● **Your instructions**: Only the lines from the start of the material through the line containing "- eexists. reflexivity." are to be extracted, exactly as they appear.

===============

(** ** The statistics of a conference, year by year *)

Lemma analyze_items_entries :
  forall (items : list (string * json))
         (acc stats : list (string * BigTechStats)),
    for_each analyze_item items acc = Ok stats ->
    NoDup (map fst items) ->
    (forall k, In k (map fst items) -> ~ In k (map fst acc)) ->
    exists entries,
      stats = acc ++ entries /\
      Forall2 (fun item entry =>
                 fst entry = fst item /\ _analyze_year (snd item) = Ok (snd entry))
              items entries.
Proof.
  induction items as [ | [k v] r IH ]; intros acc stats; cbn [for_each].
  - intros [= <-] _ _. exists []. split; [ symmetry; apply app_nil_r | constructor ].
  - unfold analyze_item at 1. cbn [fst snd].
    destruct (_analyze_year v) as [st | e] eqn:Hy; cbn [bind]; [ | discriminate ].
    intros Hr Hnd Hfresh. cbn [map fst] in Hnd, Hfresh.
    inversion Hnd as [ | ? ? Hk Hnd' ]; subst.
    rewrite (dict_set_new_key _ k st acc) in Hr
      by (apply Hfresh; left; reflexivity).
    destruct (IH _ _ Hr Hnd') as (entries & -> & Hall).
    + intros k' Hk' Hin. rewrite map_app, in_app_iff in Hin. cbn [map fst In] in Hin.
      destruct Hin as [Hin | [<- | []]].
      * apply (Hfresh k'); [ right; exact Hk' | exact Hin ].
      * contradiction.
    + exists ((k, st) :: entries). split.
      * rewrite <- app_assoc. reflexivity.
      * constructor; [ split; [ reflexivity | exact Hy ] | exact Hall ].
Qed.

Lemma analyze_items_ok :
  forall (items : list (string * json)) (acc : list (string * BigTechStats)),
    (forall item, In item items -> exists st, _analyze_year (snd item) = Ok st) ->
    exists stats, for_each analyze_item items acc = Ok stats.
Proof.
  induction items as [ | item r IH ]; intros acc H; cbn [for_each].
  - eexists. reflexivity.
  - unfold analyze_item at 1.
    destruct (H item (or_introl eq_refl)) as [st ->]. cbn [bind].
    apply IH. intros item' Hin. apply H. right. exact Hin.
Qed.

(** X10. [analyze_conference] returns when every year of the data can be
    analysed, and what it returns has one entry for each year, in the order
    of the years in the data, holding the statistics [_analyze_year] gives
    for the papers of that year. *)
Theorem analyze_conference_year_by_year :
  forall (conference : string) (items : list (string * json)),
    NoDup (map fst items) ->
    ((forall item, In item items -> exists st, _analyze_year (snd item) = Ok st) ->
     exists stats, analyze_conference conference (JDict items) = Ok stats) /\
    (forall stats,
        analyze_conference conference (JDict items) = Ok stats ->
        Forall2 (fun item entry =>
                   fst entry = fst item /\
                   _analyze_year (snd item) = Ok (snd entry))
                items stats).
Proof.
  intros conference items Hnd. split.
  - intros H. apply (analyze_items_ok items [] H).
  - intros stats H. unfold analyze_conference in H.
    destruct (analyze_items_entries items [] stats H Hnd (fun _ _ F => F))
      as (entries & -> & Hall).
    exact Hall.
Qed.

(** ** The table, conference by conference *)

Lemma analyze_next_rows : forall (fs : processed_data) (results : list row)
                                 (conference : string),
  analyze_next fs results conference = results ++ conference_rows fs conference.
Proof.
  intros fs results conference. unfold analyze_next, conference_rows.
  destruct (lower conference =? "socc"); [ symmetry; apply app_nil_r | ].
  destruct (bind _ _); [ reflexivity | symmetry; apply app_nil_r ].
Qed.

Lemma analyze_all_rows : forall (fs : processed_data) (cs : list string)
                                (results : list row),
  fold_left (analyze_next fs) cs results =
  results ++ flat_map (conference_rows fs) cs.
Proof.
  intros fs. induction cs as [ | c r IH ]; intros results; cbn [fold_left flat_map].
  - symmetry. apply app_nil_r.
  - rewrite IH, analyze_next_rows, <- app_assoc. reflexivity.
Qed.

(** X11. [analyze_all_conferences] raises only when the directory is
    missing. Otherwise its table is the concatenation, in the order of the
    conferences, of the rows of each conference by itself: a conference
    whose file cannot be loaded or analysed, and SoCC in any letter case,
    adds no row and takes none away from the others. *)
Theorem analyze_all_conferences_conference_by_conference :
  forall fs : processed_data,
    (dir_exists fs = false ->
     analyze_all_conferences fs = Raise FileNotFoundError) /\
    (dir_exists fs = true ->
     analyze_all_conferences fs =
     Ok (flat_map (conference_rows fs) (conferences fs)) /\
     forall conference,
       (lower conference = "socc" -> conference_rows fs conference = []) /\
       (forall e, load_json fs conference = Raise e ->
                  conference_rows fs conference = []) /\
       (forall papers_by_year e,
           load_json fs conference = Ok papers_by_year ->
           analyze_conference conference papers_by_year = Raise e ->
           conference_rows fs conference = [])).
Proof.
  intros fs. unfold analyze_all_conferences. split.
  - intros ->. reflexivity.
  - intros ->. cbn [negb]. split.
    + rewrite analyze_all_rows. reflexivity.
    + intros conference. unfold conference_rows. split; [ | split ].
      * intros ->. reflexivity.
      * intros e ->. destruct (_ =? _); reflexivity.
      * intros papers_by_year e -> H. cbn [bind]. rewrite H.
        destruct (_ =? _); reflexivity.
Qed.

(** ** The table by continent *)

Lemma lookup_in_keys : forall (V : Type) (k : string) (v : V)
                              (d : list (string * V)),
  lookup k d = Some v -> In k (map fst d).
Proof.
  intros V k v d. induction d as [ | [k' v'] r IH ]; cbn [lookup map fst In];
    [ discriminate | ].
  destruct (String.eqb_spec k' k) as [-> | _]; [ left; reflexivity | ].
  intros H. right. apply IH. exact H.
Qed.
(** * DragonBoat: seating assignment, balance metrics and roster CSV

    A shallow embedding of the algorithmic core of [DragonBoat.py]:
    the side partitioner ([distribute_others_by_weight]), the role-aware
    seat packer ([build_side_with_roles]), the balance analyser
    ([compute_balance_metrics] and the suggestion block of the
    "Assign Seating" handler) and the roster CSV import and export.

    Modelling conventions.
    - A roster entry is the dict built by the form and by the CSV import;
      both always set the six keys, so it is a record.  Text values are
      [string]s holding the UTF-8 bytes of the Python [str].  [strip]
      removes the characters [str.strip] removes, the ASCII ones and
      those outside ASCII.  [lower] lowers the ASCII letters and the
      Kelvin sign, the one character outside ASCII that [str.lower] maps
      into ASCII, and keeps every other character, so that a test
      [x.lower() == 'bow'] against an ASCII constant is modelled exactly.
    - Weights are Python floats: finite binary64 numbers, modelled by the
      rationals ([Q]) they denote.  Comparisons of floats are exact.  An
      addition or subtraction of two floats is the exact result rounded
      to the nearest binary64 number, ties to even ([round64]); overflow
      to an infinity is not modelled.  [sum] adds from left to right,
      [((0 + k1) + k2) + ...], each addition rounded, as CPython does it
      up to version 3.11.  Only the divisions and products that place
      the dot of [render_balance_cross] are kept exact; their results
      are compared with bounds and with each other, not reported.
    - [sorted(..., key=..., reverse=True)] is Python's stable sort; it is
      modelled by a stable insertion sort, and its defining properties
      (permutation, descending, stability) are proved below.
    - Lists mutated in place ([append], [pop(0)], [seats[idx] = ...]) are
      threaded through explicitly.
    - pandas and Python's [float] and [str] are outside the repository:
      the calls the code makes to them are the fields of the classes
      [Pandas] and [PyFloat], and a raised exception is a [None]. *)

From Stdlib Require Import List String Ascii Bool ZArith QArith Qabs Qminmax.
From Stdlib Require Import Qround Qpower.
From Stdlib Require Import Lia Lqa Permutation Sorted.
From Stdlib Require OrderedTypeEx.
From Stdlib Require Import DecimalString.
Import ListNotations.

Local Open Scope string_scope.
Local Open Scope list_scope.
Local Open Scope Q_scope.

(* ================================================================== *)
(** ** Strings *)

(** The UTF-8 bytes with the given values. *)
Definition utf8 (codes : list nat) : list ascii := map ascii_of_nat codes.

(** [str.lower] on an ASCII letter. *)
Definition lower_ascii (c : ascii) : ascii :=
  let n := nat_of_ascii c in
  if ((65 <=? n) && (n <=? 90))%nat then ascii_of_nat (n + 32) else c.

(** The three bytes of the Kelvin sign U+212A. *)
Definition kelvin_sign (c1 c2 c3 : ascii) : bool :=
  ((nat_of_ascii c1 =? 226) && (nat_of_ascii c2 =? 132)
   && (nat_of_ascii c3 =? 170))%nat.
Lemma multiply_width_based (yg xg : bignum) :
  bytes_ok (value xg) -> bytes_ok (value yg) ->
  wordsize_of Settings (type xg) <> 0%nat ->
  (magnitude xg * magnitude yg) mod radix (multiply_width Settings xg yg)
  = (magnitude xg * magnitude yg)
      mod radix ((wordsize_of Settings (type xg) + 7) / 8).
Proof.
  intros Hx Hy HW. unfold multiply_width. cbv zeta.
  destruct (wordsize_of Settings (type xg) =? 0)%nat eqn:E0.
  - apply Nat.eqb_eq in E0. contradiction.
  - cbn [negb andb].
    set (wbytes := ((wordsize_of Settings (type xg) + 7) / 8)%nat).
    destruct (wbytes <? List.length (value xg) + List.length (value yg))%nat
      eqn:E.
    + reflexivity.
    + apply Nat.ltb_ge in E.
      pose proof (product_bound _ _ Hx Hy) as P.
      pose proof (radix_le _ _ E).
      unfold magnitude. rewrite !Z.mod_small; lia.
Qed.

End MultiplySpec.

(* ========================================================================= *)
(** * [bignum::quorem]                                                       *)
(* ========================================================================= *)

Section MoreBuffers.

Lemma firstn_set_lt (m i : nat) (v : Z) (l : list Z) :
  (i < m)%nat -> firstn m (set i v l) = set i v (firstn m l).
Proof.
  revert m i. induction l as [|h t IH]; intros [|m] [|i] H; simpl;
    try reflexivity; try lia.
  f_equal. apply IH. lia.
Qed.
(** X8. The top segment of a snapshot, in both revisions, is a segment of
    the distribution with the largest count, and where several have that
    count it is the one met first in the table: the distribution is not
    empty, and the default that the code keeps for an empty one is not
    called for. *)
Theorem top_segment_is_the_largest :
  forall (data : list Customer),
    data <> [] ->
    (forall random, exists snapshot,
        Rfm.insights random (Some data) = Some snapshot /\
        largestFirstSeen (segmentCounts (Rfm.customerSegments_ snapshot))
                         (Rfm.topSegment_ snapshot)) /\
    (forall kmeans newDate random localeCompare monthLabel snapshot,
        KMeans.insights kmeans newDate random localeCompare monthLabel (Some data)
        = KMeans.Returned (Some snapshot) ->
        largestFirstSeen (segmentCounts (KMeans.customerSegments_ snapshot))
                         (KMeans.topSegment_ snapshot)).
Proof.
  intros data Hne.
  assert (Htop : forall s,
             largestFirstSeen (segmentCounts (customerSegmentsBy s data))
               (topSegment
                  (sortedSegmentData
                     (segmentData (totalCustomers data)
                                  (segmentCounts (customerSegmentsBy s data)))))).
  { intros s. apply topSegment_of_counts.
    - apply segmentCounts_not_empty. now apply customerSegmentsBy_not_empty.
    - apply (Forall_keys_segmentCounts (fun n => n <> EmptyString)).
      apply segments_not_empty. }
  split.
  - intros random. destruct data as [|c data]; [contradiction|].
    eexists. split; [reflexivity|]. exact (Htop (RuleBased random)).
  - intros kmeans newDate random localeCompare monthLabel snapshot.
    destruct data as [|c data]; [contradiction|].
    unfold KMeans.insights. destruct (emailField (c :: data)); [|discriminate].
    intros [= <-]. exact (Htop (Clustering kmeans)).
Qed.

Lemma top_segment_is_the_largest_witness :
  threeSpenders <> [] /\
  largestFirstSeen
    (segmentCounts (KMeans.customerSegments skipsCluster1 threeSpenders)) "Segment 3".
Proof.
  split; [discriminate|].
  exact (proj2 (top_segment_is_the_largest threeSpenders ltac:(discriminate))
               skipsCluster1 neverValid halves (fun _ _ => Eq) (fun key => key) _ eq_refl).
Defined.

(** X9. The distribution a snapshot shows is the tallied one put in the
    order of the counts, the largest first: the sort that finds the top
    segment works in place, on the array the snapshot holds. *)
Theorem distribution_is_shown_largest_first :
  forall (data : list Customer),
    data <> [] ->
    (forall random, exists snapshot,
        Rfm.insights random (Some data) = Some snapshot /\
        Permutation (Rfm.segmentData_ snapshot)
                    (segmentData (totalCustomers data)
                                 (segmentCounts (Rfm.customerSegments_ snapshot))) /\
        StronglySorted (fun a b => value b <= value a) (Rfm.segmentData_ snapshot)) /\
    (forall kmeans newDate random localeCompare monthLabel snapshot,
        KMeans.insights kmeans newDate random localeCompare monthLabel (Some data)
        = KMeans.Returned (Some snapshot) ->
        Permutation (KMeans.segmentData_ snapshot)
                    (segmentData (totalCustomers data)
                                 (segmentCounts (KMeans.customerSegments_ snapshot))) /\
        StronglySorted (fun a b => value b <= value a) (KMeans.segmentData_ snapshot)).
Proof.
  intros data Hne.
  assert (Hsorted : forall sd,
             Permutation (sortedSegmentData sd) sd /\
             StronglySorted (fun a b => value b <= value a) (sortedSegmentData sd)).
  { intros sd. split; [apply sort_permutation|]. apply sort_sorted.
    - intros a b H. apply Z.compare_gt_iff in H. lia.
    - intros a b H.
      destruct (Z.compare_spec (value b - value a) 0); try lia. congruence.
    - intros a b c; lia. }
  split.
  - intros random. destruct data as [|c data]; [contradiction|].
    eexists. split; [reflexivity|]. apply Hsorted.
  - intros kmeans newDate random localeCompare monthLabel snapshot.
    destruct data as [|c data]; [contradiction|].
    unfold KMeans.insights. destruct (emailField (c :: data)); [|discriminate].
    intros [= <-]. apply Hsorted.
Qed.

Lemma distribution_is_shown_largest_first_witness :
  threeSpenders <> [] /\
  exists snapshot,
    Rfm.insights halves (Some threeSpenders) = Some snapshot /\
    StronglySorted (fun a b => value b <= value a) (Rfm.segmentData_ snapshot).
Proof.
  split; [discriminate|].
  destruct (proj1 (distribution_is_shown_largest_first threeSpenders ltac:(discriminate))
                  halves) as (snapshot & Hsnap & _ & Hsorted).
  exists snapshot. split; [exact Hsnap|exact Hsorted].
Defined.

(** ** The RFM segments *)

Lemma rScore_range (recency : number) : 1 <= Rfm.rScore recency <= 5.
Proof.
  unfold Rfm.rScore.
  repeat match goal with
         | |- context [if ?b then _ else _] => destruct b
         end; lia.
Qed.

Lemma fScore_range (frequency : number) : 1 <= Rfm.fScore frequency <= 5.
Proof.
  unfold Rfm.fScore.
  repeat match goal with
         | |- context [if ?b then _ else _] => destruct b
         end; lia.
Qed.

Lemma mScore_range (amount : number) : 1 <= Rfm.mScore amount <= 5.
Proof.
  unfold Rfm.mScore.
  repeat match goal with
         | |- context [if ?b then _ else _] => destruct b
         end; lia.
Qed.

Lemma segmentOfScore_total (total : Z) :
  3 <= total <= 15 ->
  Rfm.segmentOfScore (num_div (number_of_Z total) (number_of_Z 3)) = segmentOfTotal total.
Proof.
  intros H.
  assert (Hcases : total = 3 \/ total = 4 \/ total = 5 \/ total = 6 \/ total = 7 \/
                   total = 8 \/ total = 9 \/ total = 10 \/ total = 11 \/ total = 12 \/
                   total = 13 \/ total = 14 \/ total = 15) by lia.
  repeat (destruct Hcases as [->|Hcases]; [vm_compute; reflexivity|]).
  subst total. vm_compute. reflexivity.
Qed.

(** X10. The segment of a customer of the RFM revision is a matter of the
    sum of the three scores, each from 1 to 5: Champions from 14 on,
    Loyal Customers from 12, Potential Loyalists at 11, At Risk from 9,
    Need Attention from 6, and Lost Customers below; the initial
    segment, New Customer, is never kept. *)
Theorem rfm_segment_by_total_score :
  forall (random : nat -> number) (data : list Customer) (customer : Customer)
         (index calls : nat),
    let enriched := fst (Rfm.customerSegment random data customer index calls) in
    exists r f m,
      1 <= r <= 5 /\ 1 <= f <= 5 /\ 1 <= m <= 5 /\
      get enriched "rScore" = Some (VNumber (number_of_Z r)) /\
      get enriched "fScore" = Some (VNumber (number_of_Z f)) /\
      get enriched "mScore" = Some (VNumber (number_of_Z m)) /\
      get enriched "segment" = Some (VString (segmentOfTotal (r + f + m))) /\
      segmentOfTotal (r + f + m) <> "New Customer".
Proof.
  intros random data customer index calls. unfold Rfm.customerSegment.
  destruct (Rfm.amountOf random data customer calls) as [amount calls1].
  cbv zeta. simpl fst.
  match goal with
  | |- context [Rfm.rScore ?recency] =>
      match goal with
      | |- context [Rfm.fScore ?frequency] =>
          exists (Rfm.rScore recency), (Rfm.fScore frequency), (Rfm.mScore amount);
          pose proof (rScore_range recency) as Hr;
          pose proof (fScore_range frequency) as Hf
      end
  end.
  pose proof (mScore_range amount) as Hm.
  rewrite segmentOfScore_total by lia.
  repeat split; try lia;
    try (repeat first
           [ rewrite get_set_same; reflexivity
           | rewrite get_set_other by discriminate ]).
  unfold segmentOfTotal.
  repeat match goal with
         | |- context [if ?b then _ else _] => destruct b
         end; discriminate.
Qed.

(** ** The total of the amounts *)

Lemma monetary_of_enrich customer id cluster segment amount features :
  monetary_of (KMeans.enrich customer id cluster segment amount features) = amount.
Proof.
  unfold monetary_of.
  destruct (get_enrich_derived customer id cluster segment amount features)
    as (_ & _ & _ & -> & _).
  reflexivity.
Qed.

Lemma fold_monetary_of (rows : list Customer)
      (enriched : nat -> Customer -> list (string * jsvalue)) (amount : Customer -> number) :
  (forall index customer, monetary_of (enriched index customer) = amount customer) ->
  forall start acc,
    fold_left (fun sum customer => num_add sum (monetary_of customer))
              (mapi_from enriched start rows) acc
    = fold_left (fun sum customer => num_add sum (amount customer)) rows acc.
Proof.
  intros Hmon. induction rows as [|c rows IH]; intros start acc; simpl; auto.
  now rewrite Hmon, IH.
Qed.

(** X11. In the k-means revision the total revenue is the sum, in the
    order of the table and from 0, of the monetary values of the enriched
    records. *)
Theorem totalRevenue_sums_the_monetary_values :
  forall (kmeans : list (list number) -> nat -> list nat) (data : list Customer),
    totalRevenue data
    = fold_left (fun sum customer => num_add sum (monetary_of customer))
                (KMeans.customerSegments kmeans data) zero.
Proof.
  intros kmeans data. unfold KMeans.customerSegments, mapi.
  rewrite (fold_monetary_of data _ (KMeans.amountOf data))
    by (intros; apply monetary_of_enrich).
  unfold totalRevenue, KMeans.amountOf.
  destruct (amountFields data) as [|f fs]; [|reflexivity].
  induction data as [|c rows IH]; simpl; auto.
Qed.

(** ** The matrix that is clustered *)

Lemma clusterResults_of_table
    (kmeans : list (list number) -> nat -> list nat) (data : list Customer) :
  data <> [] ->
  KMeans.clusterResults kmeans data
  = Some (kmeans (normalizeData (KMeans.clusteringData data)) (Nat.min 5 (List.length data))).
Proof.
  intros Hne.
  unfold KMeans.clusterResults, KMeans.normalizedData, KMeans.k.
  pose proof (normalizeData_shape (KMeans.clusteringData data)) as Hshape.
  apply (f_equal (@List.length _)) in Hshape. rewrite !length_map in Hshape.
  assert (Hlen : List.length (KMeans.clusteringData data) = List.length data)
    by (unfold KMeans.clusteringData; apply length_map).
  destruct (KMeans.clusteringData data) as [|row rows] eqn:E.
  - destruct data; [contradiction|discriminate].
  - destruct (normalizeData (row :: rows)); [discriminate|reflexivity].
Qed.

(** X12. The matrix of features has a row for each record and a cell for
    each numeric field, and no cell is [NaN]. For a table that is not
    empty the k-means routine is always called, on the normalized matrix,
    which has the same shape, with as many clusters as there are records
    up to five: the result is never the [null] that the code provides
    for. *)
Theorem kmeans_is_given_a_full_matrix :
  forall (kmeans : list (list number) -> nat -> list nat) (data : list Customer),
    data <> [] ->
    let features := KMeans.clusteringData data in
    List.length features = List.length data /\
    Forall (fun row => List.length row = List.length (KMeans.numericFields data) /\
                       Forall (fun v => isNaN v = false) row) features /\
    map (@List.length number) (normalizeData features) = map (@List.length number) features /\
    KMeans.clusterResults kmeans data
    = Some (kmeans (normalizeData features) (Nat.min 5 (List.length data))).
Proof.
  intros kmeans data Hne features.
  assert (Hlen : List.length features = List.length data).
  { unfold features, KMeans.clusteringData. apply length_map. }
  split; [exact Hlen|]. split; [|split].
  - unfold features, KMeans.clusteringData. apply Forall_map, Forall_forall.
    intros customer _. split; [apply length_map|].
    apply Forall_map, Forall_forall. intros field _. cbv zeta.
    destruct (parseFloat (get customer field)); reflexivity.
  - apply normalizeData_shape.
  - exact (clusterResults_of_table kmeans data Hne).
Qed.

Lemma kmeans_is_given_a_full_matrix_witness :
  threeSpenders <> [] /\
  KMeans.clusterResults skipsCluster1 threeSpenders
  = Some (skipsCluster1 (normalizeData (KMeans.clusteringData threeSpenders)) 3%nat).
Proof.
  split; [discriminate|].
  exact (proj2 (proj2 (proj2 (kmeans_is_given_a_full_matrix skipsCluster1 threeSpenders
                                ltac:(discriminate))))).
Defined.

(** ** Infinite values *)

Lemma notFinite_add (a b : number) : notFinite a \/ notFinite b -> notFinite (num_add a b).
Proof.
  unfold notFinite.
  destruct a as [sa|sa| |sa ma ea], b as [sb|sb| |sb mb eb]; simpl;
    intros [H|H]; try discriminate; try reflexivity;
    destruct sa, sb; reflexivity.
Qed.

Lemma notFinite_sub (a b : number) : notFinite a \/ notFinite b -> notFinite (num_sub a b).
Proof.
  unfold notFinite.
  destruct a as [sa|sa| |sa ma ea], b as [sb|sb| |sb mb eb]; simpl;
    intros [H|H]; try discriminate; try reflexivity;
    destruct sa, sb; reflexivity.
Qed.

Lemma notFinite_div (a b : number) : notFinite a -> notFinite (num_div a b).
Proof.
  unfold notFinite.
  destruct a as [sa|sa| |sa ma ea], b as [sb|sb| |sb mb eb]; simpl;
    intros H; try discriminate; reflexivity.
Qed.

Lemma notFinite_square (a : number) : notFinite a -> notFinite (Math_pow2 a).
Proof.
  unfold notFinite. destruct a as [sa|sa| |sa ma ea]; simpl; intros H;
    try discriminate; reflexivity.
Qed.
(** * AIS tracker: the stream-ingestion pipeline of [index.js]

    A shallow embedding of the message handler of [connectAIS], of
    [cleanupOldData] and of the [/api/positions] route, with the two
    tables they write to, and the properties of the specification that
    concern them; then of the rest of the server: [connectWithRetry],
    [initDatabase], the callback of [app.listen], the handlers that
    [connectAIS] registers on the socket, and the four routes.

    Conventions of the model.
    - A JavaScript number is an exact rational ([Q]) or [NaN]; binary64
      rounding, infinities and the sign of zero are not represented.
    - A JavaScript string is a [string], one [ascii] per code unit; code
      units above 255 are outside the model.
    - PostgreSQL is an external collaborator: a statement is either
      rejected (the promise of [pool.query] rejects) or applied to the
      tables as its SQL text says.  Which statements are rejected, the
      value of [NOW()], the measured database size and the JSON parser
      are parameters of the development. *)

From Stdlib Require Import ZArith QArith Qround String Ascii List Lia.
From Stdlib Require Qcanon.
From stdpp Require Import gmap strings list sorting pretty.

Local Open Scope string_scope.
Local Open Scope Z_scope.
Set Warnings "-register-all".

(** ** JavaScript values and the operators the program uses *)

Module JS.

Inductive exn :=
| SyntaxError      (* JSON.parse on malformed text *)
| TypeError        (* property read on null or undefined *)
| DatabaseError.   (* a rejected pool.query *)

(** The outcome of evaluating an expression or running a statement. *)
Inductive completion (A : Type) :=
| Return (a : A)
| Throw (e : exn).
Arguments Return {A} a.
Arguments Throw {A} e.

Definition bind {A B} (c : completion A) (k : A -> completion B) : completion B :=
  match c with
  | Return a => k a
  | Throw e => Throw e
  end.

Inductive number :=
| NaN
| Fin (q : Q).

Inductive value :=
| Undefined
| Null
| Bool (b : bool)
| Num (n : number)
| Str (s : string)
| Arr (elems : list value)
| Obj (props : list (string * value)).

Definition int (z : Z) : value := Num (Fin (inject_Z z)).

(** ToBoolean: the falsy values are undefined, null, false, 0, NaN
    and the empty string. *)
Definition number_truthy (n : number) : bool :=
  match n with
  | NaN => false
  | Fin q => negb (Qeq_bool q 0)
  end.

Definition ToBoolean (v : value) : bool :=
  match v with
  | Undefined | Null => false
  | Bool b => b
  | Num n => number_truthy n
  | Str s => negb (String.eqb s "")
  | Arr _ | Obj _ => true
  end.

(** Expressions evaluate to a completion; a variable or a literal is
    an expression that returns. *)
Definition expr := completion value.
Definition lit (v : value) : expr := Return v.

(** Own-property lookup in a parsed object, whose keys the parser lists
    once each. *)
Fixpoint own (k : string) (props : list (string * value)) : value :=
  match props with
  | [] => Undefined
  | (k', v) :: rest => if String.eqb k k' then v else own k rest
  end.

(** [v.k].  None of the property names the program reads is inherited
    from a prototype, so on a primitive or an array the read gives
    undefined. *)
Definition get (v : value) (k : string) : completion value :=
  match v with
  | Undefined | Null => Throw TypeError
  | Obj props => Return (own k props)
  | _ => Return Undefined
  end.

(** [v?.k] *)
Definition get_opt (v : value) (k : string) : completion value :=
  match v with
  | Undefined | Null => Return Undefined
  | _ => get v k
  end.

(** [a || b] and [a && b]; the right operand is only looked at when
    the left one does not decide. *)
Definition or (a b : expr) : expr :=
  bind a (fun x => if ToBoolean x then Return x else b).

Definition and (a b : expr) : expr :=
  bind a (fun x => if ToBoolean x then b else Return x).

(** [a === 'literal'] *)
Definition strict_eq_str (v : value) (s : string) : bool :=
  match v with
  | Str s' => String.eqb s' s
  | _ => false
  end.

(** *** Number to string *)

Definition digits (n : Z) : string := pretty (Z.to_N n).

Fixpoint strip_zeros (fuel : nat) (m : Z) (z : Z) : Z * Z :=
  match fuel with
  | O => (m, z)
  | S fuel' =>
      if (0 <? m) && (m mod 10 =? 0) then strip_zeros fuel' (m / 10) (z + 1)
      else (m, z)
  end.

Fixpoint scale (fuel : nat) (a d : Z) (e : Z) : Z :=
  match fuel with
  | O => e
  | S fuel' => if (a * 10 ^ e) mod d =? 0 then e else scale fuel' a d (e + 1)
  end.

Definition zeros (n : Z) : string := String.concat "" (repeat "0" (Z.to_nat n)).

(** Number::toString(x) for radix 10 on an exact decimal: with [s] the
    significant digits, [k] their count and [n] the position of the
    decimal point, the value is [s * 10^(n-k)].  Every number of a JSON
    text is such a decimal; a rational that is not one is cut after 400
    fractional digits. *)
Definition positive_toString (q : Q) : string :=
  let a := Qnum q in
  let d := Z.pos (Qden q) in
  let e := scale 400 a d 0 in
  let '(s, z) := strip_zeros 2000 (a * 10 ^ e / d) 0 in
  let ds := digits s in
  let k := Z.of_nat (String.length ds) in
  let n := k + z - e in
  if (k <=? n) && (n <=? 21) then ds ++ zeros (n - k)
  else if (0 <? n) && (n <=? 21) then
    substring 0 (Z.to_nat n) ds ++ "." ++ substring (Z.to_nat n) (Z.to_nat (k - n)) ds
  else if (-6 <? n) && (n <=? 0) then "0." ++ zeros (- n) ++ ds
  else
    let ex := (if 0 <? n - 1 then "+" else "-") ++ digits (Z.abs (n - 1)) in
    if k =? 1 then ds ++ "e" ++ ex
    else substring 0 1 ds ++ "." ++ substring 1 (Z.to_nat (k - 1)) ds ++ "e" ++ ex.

===============

● **Exercise response**:
(** ** The statistics of a conference, year by year *)

Lemma analyze_items_entries :
  forall (items : list (string * json))
         (acc stats : list (string * BigTechStats)),
    for_each analyze_item items acc = Ok stats ->
    NoDup (map fst items) ->
    (forall k, In k (map fst items) -> ~ In k (map fst acc)) ->
    exists entries,
      stats = acc ++ entries /\
      Forall2 (fun item entry =>
                 fst entry = fst item /\ _analyze_year (snd item) = Ok (snd entry))
              items entries.
Proof.
  induction items as [ | [k v] r IH ]; intros acc stats; cbn [for_each].
  - intros [= <-] _ _. exists []. split; [ symmetry; apply app_nil_r | constructor ].
  - unfold analyze_item at 1. cbn [fst snd].
    destruct (_analyze_year v) as [st | e] eqn:Hy; cbn [bind]; [ | discriminate ].
    intros Hr Hnd Hfresh. cbn [map fst] in Hnd, Hfresh.
    inversion Hnd as [ | ? ? Hk Hnd' ]; subst.
    rewrite (dict_set_new_key _ k st acc) in Hr
      by (apply Hfresh; left; reflexivity).
    destruct (IH _ _ Hr Hnd') as (entries & -> & Hall).
    + intros k' Hk' Hin. rewrite map_app, in_app_iff in Hin. cbn [map fst In] in Hin.
      destruct Hin as [Hin | [<- | []]].
      * apply (Hfresh k'); [ right; exact Hk' | exact Hin ].
      * contradiction.
    + exists ((k, st) :: entries). split.
      * rewrite <- app_assoc. reflexivity.
      * constructor; [ split; [ reflexivity | exact Hy ] | exact Hall ].
Qed.

Lemma analyze_items_ok :
  forall (items : list (string * json)) (acc : list (string * BigTechStats)),
    (forall item, In item items -> exists st, _analyze_year (snd item) = Ok st) ->
    exists stats, for_each analyze_item items acc = Ok stats.
Proof.
  induction items as [ | item r IH ]; intros acc H; cbn [for_each].
  - eexists. reflexivity.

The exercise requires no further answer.